Figure 3-2: Photo of the current sense motherboard.

On the motherboard shown in Figure 3-2, the signal generator is on the left hand side and the measurement system is on the right hand side. The potentiometers labeled FREQ and DUTY are controls for the signal generator. Most of the actual circuitry is on the bottom of the board. On the right hand side of the board is a USB connector. This is how the motherboard connects to the PC. Finally, at the bottom of the board are header pins in a box labeled DAUGHTERCARD. These pins are how the daughtercard connects to the motherboard.

3.1 Power

The goal of the power module is to provide adequate power for the evaluation of products while also minimizing the current and voltage to prevent hazardous condi-tions. This section details the design of the power module on motherboard. There are multiple modules that require various levels of voltage and current. An analysis of current consumption is presented inTable 3.1. As indicated in the table, 3.3 V and 5 V are required for the operation of various MCUs and controllers. These voltages are simply generated using linear regulators. Significant power draw is not expect to flow through these channels, thus the efficiency drop of linear regulators is acceptable. The main design decision is how to set the input voltage and current such that the signal generator and buck load will be able to function while also minimizing the maximum voltage and current.

Subsystem Required Current Additional Notes

Waveform Generator MCU 10 mA 3.3 V

Current Amplifier 100 mA

Buck Load Control 10 mA 5 V

Measurement MCU 30 mA 3.3 V

Maximum Daughtercard 20 mA > 5 V for Si8540

Sum 170 mA 3.3 V, 5 V

Table 3.1: Current budget of the major components of the motherboard.

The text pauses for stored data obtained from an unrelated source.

(* ===== verification/Json.v ===== *)
(** * encoding/json and jsonb: the values stored in metadata and payload columns

    [json] holds the dynamic values ([any]) the code marshals: metadata values come
    from the API as strings, 64-bit integers, booleans, instants or null, and come back
    from a jsonb column as what [json.Unmarshal] makes of them (a number becomes a
    float64). Objects are association lists in the order they are written. Strings
    are valid UTF-8, as protobuf guarantees. *)
From S2P Require Import Prelude GoStd.

#[local] Unset Elimination Schemes.
Inductive json :=
| JNull
| JBool (b : bool)
| JInt (z : Z)         (* an int64 *)
| JFloat (z : Z)       (* a float64 holding an integer *)
| JTime (t : Z)        (* a time.Time, in UTC *)
| JStr (s : string)
| JArr (l : list json)
| JObj (l : list (string * json)).
#[local] Set Elimination Schemes.

(** A Go [map[string]any]; [None] is the nil map. *)
Definition gomap : Type := option (gmap string json).

Definition quote : ascii := ascii_of_nat 34.
Definition backslash : ascii := ascii_of_nat 92.

(** ** json.Marshal *)

Definition hex_digit (n : N) : ascii :=
  if (n <? 10)%N then ascii_of_N (48 + n) else ascii_of_N (87 + n).

Definition escape_u00 (a : ascii) : string :=
  String backslash ("u00" +:+
    String (hex_digit (N_of_ascii a / 16)) (String (hex_digit (N_of_ascii a mod 16)) EmptyString)).

Definition escape_char (a : ascii) : string :=
  if Ascii.eqb a quote || Ascii.eqb a backslash then String backslash (String a EmptyString)
  else if Ascii.eqb a (ascii_of_nat 8) then String backslash "b"
  else if Ascii.eqb a (ascii_of_nat 12) then String backslash "f"
  else if Ascii.eqb a (ascii_of_nat 10) then String backslash "n"
  else if Ascii.eqb a (ascii_of_nat 13) then String backslash "r"
  else if Ascii.eqb a (ascii_of_nat 9) then String backslash "t"
  else if (N_of_ascii a <? 32)%N || Ascii.eqb a "<" || Ascii.eqb a ">" || Ascii.eqb a "&" then escape_u00 a
  else String a EmptyString.

(** U+2028 and U+2029 (bytes E2 80 A8 and E2 80 A9) are escaped too. *)
Fixpoint escape_json (s : string) : string :=
  match s with
  | EmptyString => EmptyString
  | String a ((String b (String c s')) as t) =>
      if Ascii.eqb a (ascii_of_nat 226) && Ascii.eqb b (ascii_of_nat 128) &&
         (Ascii.eqb c (ascii_of_nat 168) || Ascii.eqb c (ascii_of_nat 169))
      then String backslash ("u202" +:+
             String (if Ascii.eqb c (ascii_of_nat 168) then "8" else "9")%char (escape_json s'))
      else escape_char a +:+ escape_json t
  | String a t => escape_char a +:+ escape_json t
  end.

Definition quoted (s : string) : string := String quote (escape_json s +:+ String quote EmptyString).

(** The float64 nearest to an integer (53 significant bits, ties to even). *)
Definition round53 (z : Z) : Z :=
  let a := Z.abs z in
  let k := Z.max 0 (Z.log2 a + 1 - 53) in
  let q := Z.shiftr a k in
  let r := a - Z.shiftl q k in
  let half := Z.shiftl 1 k / 2 in
  let q' := if (k =? 0) || (r <? half) then q
            else if half <? r then q + 1
            else if Z.even q then q else q + 1 in
  Z.sgn z * Z.shiftl q' k.

(** The shortest decimal that reads back as the same float64, as an integer. *)
Fixpoint shortest_from (fuel : nat) (unit_ a : Z) : Z :=
  match fuel with
  | O => a
  | S f =>
      let lo := a / unit_ * unit_ in
      let hi := lo + unit_ in
      let lo_ok := round53 lo =? round53 a in
      let hi_ok := round53 hi =? round53 a in
      if lo_ok && (negb hi_ok || (a - lo <=? hi - a)) then lo
      else if hi_ok then hi
      else shortest_from f (unit_ / 10) a
  end.
Definition float_digits (z : Z) : Z :=
  let a := Z.abs z in
  let n := Z.of_nat (String.length (dec_of_Z a)) in
  Z.sgn z * shortest_from (Z.to_nat n) (10 ^ (n - 1)) a.

(** Scientific notation of an integer, [d.ddde+XX]. *)
Definition scientific (z : Z) : string :=
  let ds := dec_of_Z (Z.abs z) in
  let e := Z.of_nat (String.length ds) - 1 in
  (if z <? 0 then "-" else EmptyString) +:+
  match strip_zeros ds with
  | EmptyString => "0"
  | String d EmptyString => String d EmptyString
  | String d rest => String d ("." +:+ rest)
  end +:+ "e+" +:+ pad 2 e.

Definition sep_by (sep : string) (l : list string) : string :=
  match l with
  | [] => EmptyString
  | x :: r => x +:+ fold_right (fun y acc => sep +:+ y +:+ acc) EmptyString r
  end.

Fixpoint marshal (j : json) : string :=
  match j with
  | JNull => "null"
  | JBool b => if b then "true" else "false"
  | JInt z => dec_of_Z z
  | JFloat z => if Z.abs z <? 10 ^ 21 then dec_of_Z (float_digits z) else scientific (float_digits z)
  | JTime t => quoted (rfc3339nano t)
  | JStr s => quoted s
  | JArr l => "[" +:+ sep_by "," (map marshal l) +:+ "]"
  | JObj l => "{" +:+ sep_by "," (map (fun '(k, v) => quoted k +:+ ":" +:+ marshal v) l) +:+ "}"
  end.

(** The keys of a Go map are written in increasing order. *)
Definition sort_fields (l : list (string * json)) : list (string * json) :=
  merge_sort (fun x y => string_le (fst x) (fst y)) l.
Definition json_of_map (m : gmap string json) : json := JObj (sort_fields (map_to_list m)).
Definition json_of_gomap (m : gomap) : json :=
  match m with None => JNull | Some m => json_of_map m end.
Definition json_of_strings (l : list (string * string)) : json :=
  JObj (sort_fields (map (fun '(k, v) => (k, JStr v)) l)).

(** ** fmt.Sprint *)
Fixpoint Sprint (j : json) : string :=
  match j with
  | JNull => "<nil>"
  | JBool b => if b then "true" else "false"
  | JInt z => dec_of_Z z
  | JFloat z =>
      if Z.abs z <? 10 ^ 6 then dec_of_Z z else scientific (float_digits z)
  | JTime t => date_time " " t +:+ " +0000 UTC"
  | JStr s => s
  | JArr l => "[" +:+ sep_by " " (map Sprint l) +:+ "]"
  | JObj l => "map[" +:+ sep_by " " (map (fun '(k, v) => k +:+ ":" +:+ Sprint v) l) +:+ "]"
  end.

(** ** jsonb columns *)

(** The value a jsonb column keeps of a marshalled value: numbers and strings. *)
Fixpoint to_column (j : json) : json :=
  match j with
  | JFloat z => JInt (float_digits z)
  | JTime t => JStr (rfc3339nano t)
  | JArr l => JArr (map to_column l)
  | JObj l => JObj (map (fun '(k, v) => (k, to_column v)) l)
  | j => j
  end.

(** What [json.Unmarshal] into [any] reads from a column: numbers are float64. *)
Fixpoint of_column (j : json) : json :=
  match j with
  | JInt z => JFloat (round53 z)
  | JArr l => JArr (map of_column l)
  | JObj l => JObj (map (fun '(k, v) => (k, of_column v)) l)
  | j => j
  end.

(** [json.Unmarshal] of a column into a [map[string]any] that is nil. *)
Definition unmarshal_map (j : json) : option gomap :=
  match j with
  | JNull => Some None
  | JObj l => Some (Some (list_to_map (map (fun '(k, v) => (k, of_column v)) l)))
  | _ => None
  end.

Definition assoc_remove (k : string) (l : list (string * json)) : list (string * json) :=
  List.filter (fun x => negb (String.eqb (fst x) k)) l.

Definition as_array (j : json) : list json :=
  match j with JArr l => l | j => [j] end.

(** jsonb [a || b]: objects are merged, anything else is concatenated as arrays. *)
Definition jsonb_concat (a b : json) : json :=
  match a, b with
  | JObj la, JObj lb =>
      JObj (List.filter (fun x => negb (existsb (fun y => String.eqb (fst y) (fst x)) lb)) la ++ lb)
  | _, _ => JArr (as_array a ++ as_array b)
  end.

(** jsonb [a - key]: a scalar is an error. *)
Definition is_scalar (a : json) : bool :=
  match a with JObj _ | JArr _ => false | _ => true end.
Definition jsonb_delete (a : json) (k : string) : json :=
  match a with
  | JObj l => JObj (assoc_remove k l)
  | JArr l => JArr (List.filter
      (fun j => match j with JStr s => negb (String.eqb s k) | _ => true end) l)
  | a => a
  end.

(** Readings of the encoders on values the metadata of a transaction can hold. *)
Example marshal_escapes :
  marshal (JObj [("k", JStr "a<b"); ("n", JInt (-7)); ("z", JNull)]) =
  "{" +:+ quoted "k" +:+ ":" +:+ String quote ("a" +:+ String backslash "u003cb") +:+
  String quote ("," +:+ quoted "n" +:+ ":-7," +:+ quoted "z" +:+ ":null}").
Proof. reflexivity. Qed.

Example float_reencoding :
  marshal (of_column (JInt 9223372036854775807)) = "9223372036854776000" /\
  Sprint (JFloat 1234567) = "1.234567e+06" /\ Sprint (JFloat 100000) = "100000".
Proof. repeat split; vm_compute; reflexivity. Qed.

In order to minimize the current consumption of the current amplifier, the re-sistance of the sensor resistor for the DUTs were increased. This allowed for near full-scale outputs of the sensors with an input of 100 mA. The design and implica-tions of this decision will be further explained in section 3.2 on signal generation. This level of current was chosen because it significantly reduced the current level compared to existing evaluation boards, thereby increasing safety. The input voltage was chosen to be 9 V. This voltage was chosen based upon the minimum required voltage for modules and availability of the output voltage of AC wall adapters.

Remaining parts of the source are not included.